Mountain Heights Academy Encourages Future AuthorsJan 23, 2015 09:17AM ● By Marci Heugly
Two language arts teachers at Mountain Heights Academy, based in West Jordan, have found new ways to fund advanced learning. Jenny Dawman, department chair for English language curriculum recently received a $500 grant to send 10 of her students to Teen Author Boot Camp. Jenna Ellis received money to pay for a year-long subscription to storyboardthat.com. Both grants were funded through the Association of American Educators.
“AAE [Association of American Educators] is a nonprofit organization that offers a lot of services to teachers, including grants,” Dawman said. “Last year, we sent two students to Boot Camp, which we funded ourselves. This year, the grant will allow us to send 10 of our students.”
The Teen Author Boot Camp is held at Utah Valley University on April 11 and goes all day. Students will attend workshops held by published authors, including New York Times bestsellers. The workshops cover variable topics that will help these young authors write their own novels one day.

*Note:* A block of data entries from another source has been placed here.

Lemma rte_set io p q v : (Z.to_nat p < length (redir io))%nat → 0 ≤ p → 0 ≤ q →
  rte (set_rte io p v) q = if q =? p then v else rte io q.
Proof.
  intros Hl Hp Hq. unfold rte, set_rte. cbn. destruct (Z.eqb_spec q p) as [->|N].
  - by rewrite list_lookup_insert_eq.
  - rewrite list_lookup_insert_ne by lia. done.
Qed.

Lemma accept_pin c pin q : io_wf (ioapic c) → 0 ≤ pin < 24 → 0 ≤ q →
  let io := ioapic (ioapic_accept c pin) in
  let lvl := Z.testbit (rte (ioapic c) pin) 15 in
  rte io q = (if (q =? pin) && lvl then Z.lor (rte (ioapic c) q) (bit 14) else rte (ioapic c) q) ∧
  Z.testbit (io_irr io) q = Z.testbit (io_irr (ioapic c)) q && negb ((q =? pin) && negb lvl).
Proof.
  intros W Hp Hq. cbv zeta. unfold ioapic_accept. cbn [on_ioapic ioapic].
  change RTE_TRIG_LEVEL with (bit 15). change RTE_REMOTE_IRR with (bit 14). rewrite bit_test, negb_involutive by done.
  destruct (Z.testbit (rte (ioapic c) pin) 15) eqn:L; rewrite bit_test by done.
  - rewrite bit_set, L, andb_false_r, !andb_true_r by done. cbn [orb negb].
    rewrite rte_set by (rewrite ?wf_pins by done; unfold IOAPIC_PINS; lia). split; [|done]. by destruct (Z.eqb_spec q pin) as [->|].
  - rewrite L, andb_false_r, andb_true_r. cbn [negb set_io_irr io_irr]. split; [done|]. by rewrite bit_clear by lia.
Qed.

Lemma delivered_ready iso s o pin : delivered iso s o = Some pin →
  ∃ vec, ioapic_pin_ready (chip s) pin = Some vec ∧ chip (exec iso s o).1 = ioapic_accept (chip s) pin.
Proof.
  unfold delivered. destruct (product_live iso s) eqn:P; [|done]. cbn [negb].
  destruct o; try done; cbn [exec]; unfold take_inject_vector, take_vector, take_ioapic_vector, take_ioapic_ata_vector; rewrite P; cbn [negb].
  - destruct (ioapic_peek_pin _ _) as [[q vec]|] eqn:E; [|done]. intros [= ->]. apply peek_pin_ready in E. eauto.
  - destruct (ioapic_peek_pin _ _) as [[q vec]|] eqn:E; [|done]. intros [= ->]. apply peek_pin_ready in E. eauto.
  - destruct (ioapic_pin_ready _ _) as [vec|] eqn:E; [|done]. intros [= <-]. eauto.
Qed.

Lemma ready_bits c pin vec : 0 ≤ pin → ioapic_pin_ready c pin = Some vec →
  Z.testbit (io_irr (ioapic c)) pin = true ∧ Z.testbit (rte (ioapic c) pin) 15 && Z.testbit (rte (ioapic c) pin) 14 = false.
Proof.
  intros Hp. unfold ioapic_pin_ready. destruct (_ <=? pin); [done|]. rewrite bit_test by done.
  destruct (Z.testbit (io_irr (ioapic c)) pin); [|done]. cbn [negb]. cbv zeta. destruct (negb _); [done|].
  change RTE_TRIG_LEVEL with (bit 15). change RTE_REMOTE_IRR with (bit 14). rewrite !bit_test, !negb_involutive by done.
  by destruct (_ && _).
Qed.

Lemma peek_pin_nonneg p c pin vec : ioapic_peek_pin p c = Some (pin, vec) → 0 ≤ pin.
Proof.
  assert (∀ q, 0 ≤ q → ready_pin c q = Some (pin, vec) → 0 ≤ pin) as R.
  { unfold ready_pin. intros q Hq. destruct (ioapic_pin_ready c q) eqn:E; cbn; [|done]. by intros [= <- _]. }
  assert (Forall (λ q, 0 ≤ q) IOAPIC_IO_PINS ∧ Forall (λ q, 0 ≤ q) (seqZ 0 IOAPIC_PINS)) as [P1 P2].
  { split; [by repeat constructor|]. apply Forall_forall. intros q Hq%elem_of_seqZ. lia. }
  unfold ioapic_peek_pin. intros H.
  destruct (find_map _ IOAPIC_IO_PINS) eqn:E1; simplify_eq.
  { apply find_map_Some in E1 as (i & q & L & E1 & _). eapply Forall_lookup_1 in L; [|exact P1]. destruct (_ && _); [done|eauto]. }
  destruct (ready_pin c PIT_IOAPIC_GSI) eqn:E2; simplify_eq; [by eapply (R PIT_IOAPIC_GSI)|].
  destruct (if prefer_pit_priority p then _ else _) eqn:E3; simplify_eq.
  { destruct (prefer_pit_priority p); [|done]. by eapply (R UART_GSI). }
  apply find_map_Some in H as (i & q & L & E & _). eapply Forall_lookup_1 in L; [|exact P2]. destruct (_ || _); [done|eauto].
Qed.

Lemma delivered_range iso s o pin : delivered iso s o = Some pin → 0 ≤ pin < 24.
Proof.
  intros D. destruct (delivered_ready iso s o pin D) as (vec & R & _). apply ready_vec_range in R as [_ R].
  split; [|exact R]. unfold delivered in D. destruct (negb _); [done|].
  destruct o; try done; [..|destruct (ioapic_pin_ready _ _); [by injection D as <-|done]].
  all: destruct (ioapic_peek_pin _ _) as [[q v]|] eqn:E; [|done]; injection D as ->; by eapply peek_pin_nonneg.
Qed.

Lemma take_io_same s hz tsc : ioapic (chip (pic_take s hz tsc).1) = ioapic (chip s).
Proof.
  unfold pic_take. destruct (pic_pending_irq _ _); [|done]. destruct (note_take _ _ _ _ _). cbn. apply pic_ack_io.
Qed.

(** The IOAPIC after an operation that accepts no pin. *)
Definition io_after (iso : bool) (s : Irq) (o : Op) (pin : Z) : Prop :=
  let s' := (exec iso s o).1 in
  pin_rte s' pin = (match o with Eoi v => if product_live iso s then eoi_rte v (pin_rte s pin) else pin_rte s pin | _ => pin_rte s pin end) ∧
  (pin_pending s' pin = true → pin_pending s pin = true ∨ raises_pin pin o = true).

Lemma pending_raise x gsi pin : 0 ≤ gsi → Z.testbit (Z.lor x (bit gsi)) pin = true → Z.testbit x pin = true ∨ (gsi =? pin) = true.
Proof. intros H. rewrite bit_set by done. rewrite Z.eqb_sym. by destruct (Z.testbit x pin); auto. Qed.

Lemma pending_lower x gsi pin : 0 ≤ gsi → Z.testbit (Z.ldiff x (bit gsi)) pin = true → Z.testbit x pin = true.
Proof. intros H. rewrite bit_clear by done. by destruct (Z.testbit x pin). Qed.

Lemma not_delivered iso s o pin : irq_wf s → op_ok o → keeps_rte o → 0 ≤ pin < 24 → delivered iso s o = None → io_after iso s o pin.
Proof.
  intros W O K Hp D. unfold io_after, pin_rte, pin_pending.
  assert (∀ s', ioapic (chip s') = ioapic (chip s) →
    rte (ioapic (chip s')) pin = rte (ioapic (chip s)) pin ∧
    (Z.testbit (io_irr (ioapic (chip s'))) pin = true → Z.testbit (io_irr (ioapic (chip s))) pin = true ∨ raises_pin pin o = true)) as Same.
  { intros s' ->. auto. }
  destruct o; try done; try (by apply Same); cbn [exec fst op_ok keeps_rte raises_pin] in *; unfold delivered in D.
  - unfold raise_gsi. destruct (negb _); [by apply Same|]. cbn. destruct (gsi <? IOAPIC_PINS), (gsi <? 16); rewrite ?raise_pic_io; cbn;
      (split; [done|]); try (by auto); apply pending_raise, O.
  - unfold lower_gsi. cbn. destruct (gsi <? IOAPIC_PINS), (gsi <? 16); rewrite ?lower_pic_io; cbn;
      (split; [done|]); try (by auto); intros H; left; by eapply pending_lower; [apply O|].
  - unfold raise_ioapic_gsi. destruct (negb _); [by apply Same|]. cbn. destruct (gsi <? IOAPIC_PINS); cbn;
      (split; [done|]); try (by auto); apply pending_raise, O.
  - unfold raise_pit, raise_ioapic_gsi, raise_pic_irq. destruct (negb _); destruct (negb _); try (by apply Same); cbn; rewrite ?raise_pic_io;
      (split; [done|]); rewrite (Z.eqb_sym pin); by apply pending_raise.
  - apply Same. unfold prefer_pit_hold. by destruct need.
  - apply Same. unfold pic_io. destruct is_in; [done|]. cbn. unfold pic_write, pic_of.
    destruct (_ || _); [destruct (pic_ocw2_is_eoi _)|destruct (_ || _)]; by destruct (pic_is_slave port).
  - unfold ioapic_write. cbn. unfold ioapic_write_locked. destruct (_ =? 0); [by auto|].
    rewrite (proj2 (Z.eqb_neq _ _)) by done. auto.
  - apply Same. clear D. unfold note_linux_ioapic_write. destruct (negb _); [done|]. by destruct (_ || _).
  - apply Same. unfold take_inject_vector, take_vector. destruct (negb _); [done|]. destruct (ioapic_peek_pin _ _) as [[]|]; [done|]. apply take_io_same.
  - apply Same. unfold take_pic_vector. destruct (negb _); [done|]. apply take_io_same.
  - apply Same. unfold take_ioapic_vector. destruct (negb _); [done|]. by destruct (ioapic_peek_pin _ _) as [[]|].
  - apply Same. unfold take_ioapic_ata_vector. destruct (negb _); [done|]. by destruct (ioapic_pin_ready _ _).
  - unfold ioapic_eoi. destruct (product_live iso s); cbn; [|by auto]. split; [|by auto]. unfold rte. cbn. rewrite list_lookup_fmap.
    destruct (lookup_lt_is_Some_2 (redir (ioapic (chip s))) (Z.to_nat pin)) as [r ->]; [|done].
    rewrite wf_pins by apply W. unfold IOAPIC_PINS. lia.
Qed.

Lemma low_byte_same r r' : (∀ i, i ≠ 14 → Z.testbit r' i = Z.testbit r i) → Z.land r' 0xFF = Z.land r 0xFF.
Proof.
  intros H. apply Z.bits_inj'. intros i Hi. rewrite !Z.land_spec. destruct (decide (i = 14)) as [->|N]; [by rewrite !andb_false_r|].
  by rewrite H.
Qed.

Lemma set14_bits r i : i ≠ 14 → Z.testbit (Z.lor r (bit 14)) i = Z.testbit r i.
Proof. intros. rewrite bit_set, (proj2 (Z.eqb_neq _ _)) by done. apply orb_false_r. Qed.

Lemma eoi_rte_bits v r i : i ≠ 14 → Z.testbit (eoi_rte v r) i = Z.testbit r i.
Proof.
  intros. unfold eoi_rte. destruct (_ && _); [|done]. change RTE_REMOTE_IRR with (bit 14).
  rewrite bit_clear, (proj2 (Z.eqb_neq _ _)) by done. apply andb_true_r.
Qed.

(** One step: trigger mode and vector stay; the remote bit falls only by an end of
    interrupt of the vector, the latch rises only by raising the pin; an accepted
    level pin had its remote bit clear and has it set after, an accepted edge pin
    had its latch set and has it clear after. *)
Lemma pin_step iso s o pin : irq_wf s → op_ok o → keeps_rte o → 0 ≤ pin < 24 →
  let s' := (exec iso s o).1 in
  pin_level s' pin = pin_level s pin ∧ pin_vec s' pin = pin_vec s pin ∧
  (pin_remote s' pin = false → pin_remote s pin = false ∨ ends_vec (pin_vec s pin) o = true) ∧
  (pin_pending s' pin = true → pin_pending s pin = true ∨ raises_pin pin o = true) ∧
  (delivered iso s o = Some pin →
     if pin_level s pin then pin_remote s pin = false ∧ pin_remote s' pin = true
     else pin_pending s pin = true ∧ pin_pending s' pin = false).
Proof.
  intros W O K Hp. cbv zeta. unfold pin_vec, pin_level, pin_remote. destruct (delivered iso s o) as [q|] eqn:D.
  - pose proof (delivered_range _ _ _ _ D) as Hq. destruct (delivered_ready _ _ _ _ D) as (vec & R & C).
    destruct (ready_bits _ _ _ (proj1 Hq) R) as [P RB].
    destruct (accept_pin (chip s) q pin (wf_io s W) Hq (proj1 Hp)) as [A1 A2]. rewrite <-C in A1, A2.
    unfold pin_rte, pin_pending. rewrite A1, A2. destruct (Z.eqb_spec pin q) as [->|N]; cbn [andb].
    + destruct (Z.testbit (rte (ioapic (chip s)) q) 15) eqn:L.
      * rewrite set14_bits by done. rewrite (low_byte_same _ _ (set14_bits _)). split_and!; try done.
        -- rewrite bit_set by done. by rewrite orb_true_r.
        -- by rewrite andb_true_r; left.
        -- intros _. split; [done|]. rewrite bit_set by done. apply orb_true_r.
      * split_and!; try done; [by left|by rewrite andb_false_r|]. intros _. by rewrite P.
    + rewrite andb_true_r. split_and!; try done; [by left|by left|]. intros [= ->]. done.
  - destruct (not_delivered iso s o pin W O K Hp D) as [A1 A2]. rewrite A1. split_and!; try done.
    + destruct o; try done. destruct (product_live iso s); [|done]. by rewrite eoi_rte_bits.
    + destruct o; try done. destruct (product_live iso s); [|done]. apply low_byte_same. intros. by rewrite eoi_rte_bits.
    + destruct o; try (by left). destruct (product_live iso s); [|by left]. cbn [ends_vec]. unfold eoi_rte.
      destruct (Z.eqb_spec (Z.land (pin_rte s pin) 0xFF) vec) as [<-|N]; [rewrite Z.eqb_refl; by right|by left].
Qed.

Lemma count_ops_cons f iso o ops : count_ops f ((iso, o) :: ops) = ((if f o then 1 else 0) + count_ops f ops)%nat.
Proof. unfold count_ops. rewrite filter_cons. cbn. by destruct (f o). Qed.

Definition table_kept (ops : list (bool * Op)) : Prop := Forall (λ o, op_ok o.2 ∧ keeps_rte o.2) ops.

Lemma ready_peeks p c pin : 0 ≤ pin < IOAPIC_PINS → is_Some (ioapic_pin_ready c pin) → is_Some (ioapic_peek_pin p c).
Proof.
  intros Hp R. assert (is_Some (ready_pin c pin)) as R' by (unfold ready_pin; by apply fmap_is_Some). clear R.
  unfold ioapic_peek_pin. destruct (find_map _ IOAPIC_IO_PINS) eqn:E1; [done|]. destruct (ready_pin c PIT_IOAPIC_GSI) eqn:E2; [done|].
  destruct (if prefer_pit_priority p then _ else _) eqn:E3; [done|]. apply not_eq_None_Some. intros E4.
  rewrite find_map_None in E1, E4. specialize (E4 pin). rewrite elem_of_seqZ in E4. specialize (E4 ltac:(lia)).
  destruct (pin =? PIT_IOAPIC_GSI) eqn:P2; [apply Z.eqb_eq in P2 as ->; by rewrite E2 in R'; apply is_Some_None in R'|].
  destruct (ioapic_pin_is_io pin) eqn:IO; [|cbn in E4; by rewrite E4 in R'; apply is_Some_None in R'].
  destruct (prefer_pit_priority p && (pin =? UART_GSI)) eqn:U.
  - apply andb_true_iff in U as [U1 ->%Z.eqb_eq]. rewrite U1 in E3. by rewrite E3 in R'; apply is_Some_None in R'.
  - specialize (E1 pin). cbv beta in E1. rewrite U in E1. rewrite E1 in R'; [by apply is_Some_None in R'|].
    unfold ioapic_pin_is_io in IO. rewrite !orb_true_iff, !Z.eqb_eq in IO. unfold IOAPIC_IO_PINS.
    destruct IO as [[[[-> | ->] | ->] | ->] | ->]; repeat constructor.
Qed.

“In the past, I have invited a couple of published authors to come meet with my students,” Dawman said. “When I heard about Boot Camp, I thought it would be better to attend an all-day conference than spend a couple of hours with authors. The team-writing community is a powerful experience for these students, and it’s a phenomenal opportunity to learn from published authors.”
This year, the 10 selected Mountain Heights students will be able to attend at no cost to them.
“We had so many students that are interested in going,” Dawman said. “The students are invited to apply, explain their financial need, what they are interested in and what they are working on. The teachers will select the 10 recipients by March 1.”
Jenna Ellis used her grant money to subscribe to a website that will help her students better understand literature.
“Storyboardhthat.com is a website that allows students to create stories in a simplified format,” Ellis said. “It can also be used for vocabulary acquisition, character study, etc.”
Not only can the students create their own storyboards, they can use them to understand more difficult literature.
“Using a storyboard like a graphic organizer helps structure students’ work into a linear and concise story. Although it feels easy at first, breaking down one’s thoughts into just a few cells works critical skills in prioritizing the right information and creating a good story flow,” explains the home page of storyboardthat.com. Each of Ellis’ students will have access to the website while they are in her class.
“I want to use this for my Othello unit next quarter as Shakespeare is often difficult for the students to break down,” Ellis said. “This will give them a format with which they can pull out the most important parts of the play and analyze.”
“We are a solely online charter public-funded school,” Dawman said. “We are always looking for new innovative ways to teach our students while still giving them a well-rounded junior high and high school experience.”